Cesare Battisti’s whereabouts are unknown and he is considered a fugitive from justice.
Police launched the search Friday at his home in Cananeia, a remote town on the coast of Sao Paulo state.
His attorney, Igor Tomasauskas, told EFE he has no idea where Battisti is to be found and knew nothing about him even before Supreme Court Judge Luiz Fux issued a warrant for his arrest on Thursday.
“He knows the consequences of turning himself in and not turning himself in,” the attorney said.
Attorney General Raquel Dodge asked for preventive prison for Battista, who once belonged to the Armed Proletarians for Communism, an arm of the Red Brigades, for the purpose of “assuring his eventual extradition” to Italy.
Battista escaped an Italian jail in 1981 while awaiting trial for the slayings of two police officers, a jeweler and a butcher between 1977 and 1979.

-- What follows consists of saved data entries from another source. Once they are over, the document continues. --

(* ===== verification/Edr.v ===== *)
(** * [sigil-edr]: enrollment tokens, the agent registry, the command queue
      and the control streams

    [tokens.rs], [registry.rs], [queue.rs] and the gateway of [server.rs],
    over any store that satisfies [SavedStoreLaws].  The clock and fresh
    identifiers (ULIDs) are arguments.  A bounded channel of the code is a
    queue with an open or dropped receiver; waiting for room in it is not
    modelled.  The messages of [sigil_edr.proto] are records. *)

From stdpp Require Import gmap strings list sorting.
From S2P Require Import Prelude Utf8 Containers Core Serde Store.

(** ** Messages *)

Record EnrollRequest : Type := mkEnrollReq {
  enrollment_token : string; er_hostname : string; er_os : string; er_os_version : string;
  er_agent_version : string; er_fingerprint : string
}.
Record EnrollReply : Type := mkEnrollReply { rp_agent_id : string; rp_session_token : string; heartbeat_secs : Z }.

Inductive CommandType : Set :=
  | CmdUnspecified | KillProcess | QuarantineFile | IsolateHost | UnisolateHost | FetchFile.

Record Command : Type := mkCommand {
  c_id : string;
  c_type : CommandType;
  c_kill : option (Z * string);
  c_quarantine : option (string * string);
  c_isolate : option (list string);
  c_fetch : option (string * Z)
}.

Record CommandResult : Type := mkResult { cr_id : string; cr_ok : bool; cr_message : string; cr_payload : string }.

(** ** Records kept in the store *)

Record TokenRecord : Type := mkToken {
  t_token : string; t_label : string; t_created_ts : Timestamp; t_created_by : option string
}.

Record TokenInfo : Type := mkTokenInfo {
  ti_prefix : string; ti_label : string; ti_created_ts : Timestamp; ti_created_by : option string
}.

Record AgentRecord : Type := mkAgent {
  ag_id : string; ag_hostname : string; ag_os : string; ag_os_version : string; ag_version : string;
  ag_fingerprint : string; ag_session_token : string; ag_enrolled_ts : Timestamp;
  ag_last_seen : Timestamp; ag_isolated : bool
}.

Record AgentView : Type := mkAgentView {
  av_id : string; av_hostname : string; av_os : string; av_os_version : string; av_version : string;
  av_enrolled_ts : Timestamp; av_last_seen : Timestamp; av_connected : bool; av_isolated : bool
}.

Record CommandParams : Type := mkParams {
  cp_pid : option Z; cp_hash_sha256 : option string; cp_path : option string; cp_max_bytes : option Z;
  cp_allowlist_cidrs : option (list string)
}.

Record CommandRecord : Type := mkCommandRecord {
  rc_id : string; rc_agent : string; rc_type : string; rc_params : CommandParams; rc_status : string;
  rc_issued_by : string; rc_issued_ts : Timestamp; rc_result_ok : option bool;
  rc_result_message : option string; rc_result_bytes : option nat; rc_completed_ts : option Timestamp
}.

Definition TOKEN_KIND : string := "edr-token".
Definition AGENT_KIND : string := "edr-agent".
Definition COMMAND_KIND : string := "edr-command".

(** ** Live state *)

Record LiveSession : Type := mkLive { command_tx : nat; ls_last_seen : Timestamp; ls_isolated : bool }.
Record Channel : Type := mkChannel { queued : list Command; rx_open : bool }.

(** [EdrState] with its channels (numbered as they are created) and the
    running session loops: the channel a loop reads and the agent it serves. *)
Record Edr (S : Type) : Type := mkEdr {
  store : S;
  live : gmap string LiveSession;
  channels : gmap nat Channel;
  loops : gmap nat string;
  next_channel : nat
}.
Arguments mkEdr {S}.
Arguments store {S}.
Arguments live {S}.
Arguments channels {S}.
Arguments loops {S}.
Arguments next_channel {S}.

Definition set_store {S} (st : S) (e : Edr S) : Edr S := mkEdr st (live e) (channels e) (loops e) (next_channel e).
Definition set_live {S} l (e : Edr S) : Edr S := mkEdr (store e) l (channels e) (loops e) (next_channel e).
Definition set_channels {S} c (e : Edr S) : Edr S := mkEdr (store e) (live e) c (loops e) (next_channel e).
Definition set_loops {S} l (e : Edr S) : Edr S := mkEdr (store e) (live e) (channels e) l (next_channel e).

(** ** Command construction ([queue.rs]) *)

Definition parse_command_type (s : string) : result CommandType :=
  let t := to_ascii_lowercase s in
  if bool_decide (t ∈ ["kill_process"; "kill"]%string) then Ok KillProcess
  else if bool_decide (t ∈ ["quarantine_file"; "quarantine"]%string) then Ok QuarantineFile
  else if bool_decide (t ∈ ["isolate_host"; "isolate"]%string) then Ok IsolateHost
  else if bool_decide (t ∈ ["unisolate_host"; "unisolate"]%string) then Ok UnisolateHost
  else if bool_decide (t ∈ ["fetch_file"; "fetch"]%string) then Ok FetchFile
  else Err Config.

Definition build_command (i : string) (t : CommandType) (p : CommandParams) : Command :=
  match t with
  | KillProcess =>
      mkCommand i t (Some (default 0%Z (cp_pid p), default ""%string (cp_hash_sha256 p))) None None None
  | QuarantineFile =>
      mkCommand i t None (Some (default ""%string (cp_path p), default ""%string (cp_hash_sha256 p))) None None
  | IsolateHost => mkCommand i t None None (Some (default [] (cp_allowlist_cidrs p))) None
  | FetchFile =>
      mkCommand i t None None None (Some (default ""%string (cp_path p), default (1024 * 1024)%Z (cp_max_bytes p)))
  | UnisolateHost | CmdUnspecified => mkCommand i t None None None None
  end.

Section edr.
Context {S : Type} `{SavedStore S}.
Context `{SerdeValue TokenRecord} `{SerdeValue AgentRecord} `{SerdeValue CommandRecord}.

(** ** [tokens.rs] *)

Definition token_write (s : S) (r : TokenRecord) : S :=
  st_put s (mkSaved TOKEN_KIND (t_token r) (t_label r) (t_created_by r) (t_created_ts r) (to_value r)).

Fixpoint token_seed (now : Timestamp) (s : S) (tokens : list string) : result S :=
  match tokens with
  | [] => Ok s
  | t :: ts =>
      if is_empty_str t then token_seed now s ts
      else
        old ← st_get s TOKEN_KIND t;
        match old with
        | None => token_seed now (token_write s (mkToken t "config" now (Some "config"%string))) ts
        | Some _ => token_seed now s ts
        end
  end.

(** [ulids]: the two fresh identifiers, concatenated. *)
Definition token_issue (now : Timestamp) (ulids : string) (s : S) (label : string) (by_ : option string) :
    S * string :=
  (token_write s (mkToken ulids label now by_), ulids).

Definition token_valid (s : S) (t : string) : result bool :=
  if is_empty_str t then Ok false else o ← st_get s TOKEN_KIND t; Ok (bool_decide (is_Some o)).

Definition token_revoke (s : S) (t : string) : S * bool := st_delete s TOKEN_KIND t.

Definition token_list (s : S) : result (list TokenInfo) :=
  l ← st_list s TOKEN_KIND;
  let out := (fun r => mkTokenInfo (take_chars 8 (t_token r)) (t_label r) (t_created_ts r) (t_created_by r))
               <$> omap (fun o => from_value (so_body o)) l in
  Ok (sort_by_key (fun t => - ti_created_ts t)%Z out).

(** ** [registry.rs] *)

Definition agent_record (s : S) (i : string) : result (option AgentRecord) :=
  o ← st_get s AGENT_KIND i; Ok (o ≫= fun o => from_value (so_body o)).

Definition agent_persist (now : Timestamp) (s : S) (r : AgentRecord) : S :=
  st_put s (mkSaved AGENT_KIND (ag_id r) (ag_hostname r) None now (to_value r)).

Definition registry_enroll (now : Timestamp) (ulid : string) (s : S) (req : EnrollRequest)
    (session_token : string) : S * AgentRecord :=
  let r := mkAgent ulid (er_hostname req) (er_os req) (er_os_version req) (er_agent_version req)
             (er_fingerprint req) session_token now now false in
  (agent_persist now s r, r).

Definition validate_session (s : S) (i token : string) : result bool :=
  r ← agent_record s i;
  Ok (match r with
      | Some r => negb (is_empty_str token) && bool_decide (ag_session_token r = token)
      | None => false
      end).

The former rebel, who has always maintained his innocence, was convicted in absentia in 1993 and sentenced to life behind bars.
Battista enjoyed refugee status in France for 10 years under a policy in favor of Italian militants who renounced armed struggle, but Paris revoked his asylum in 2004 when Italy requested his extradition.
The author of several popular crime novels, Battisti was arrested in Rio de Janeiro in March 2007. His request for asylum in Brazil was first rejected and then accepted, but the ensuing protest from Italy caused the Brazilian courts to take up Rome’s extradition request.
Brazil’s Supreme Court ruled in 2009 that Battisti could be extradited to Italy, if then-President Luiz Inacio Lula da Silva agreed.
Instead, on Dec. 31, 2010, the final day of his second term, Lula granted Battisti political asylum.
However, his stay in Brazil was endangered in August 2016 with the coming to power of right-wing President Michel Temer after Congress ousted elected head of state Dilma Rousseff , Lula’s political protege.
Temer than expressed his wish to extradite Battisti, as did the president-elect, the even-more-right-wing Jair Bolsonaro , who will be inaugurated on Jan. 1.
“Let all be normalized as soon as possible in the case of this terrorist killer, defended by his Brazilian comrades with the same ideas. Count on us!” Bolsonaro said Friday on Twitter.
That was his response to a tweet from Italy’s hard-line Interior Minister Mateo Salvini, who referred to Battisti as “a convict sentenced to life in prison who is enjoying life on the beaches of Brazil in contempt of his victims.”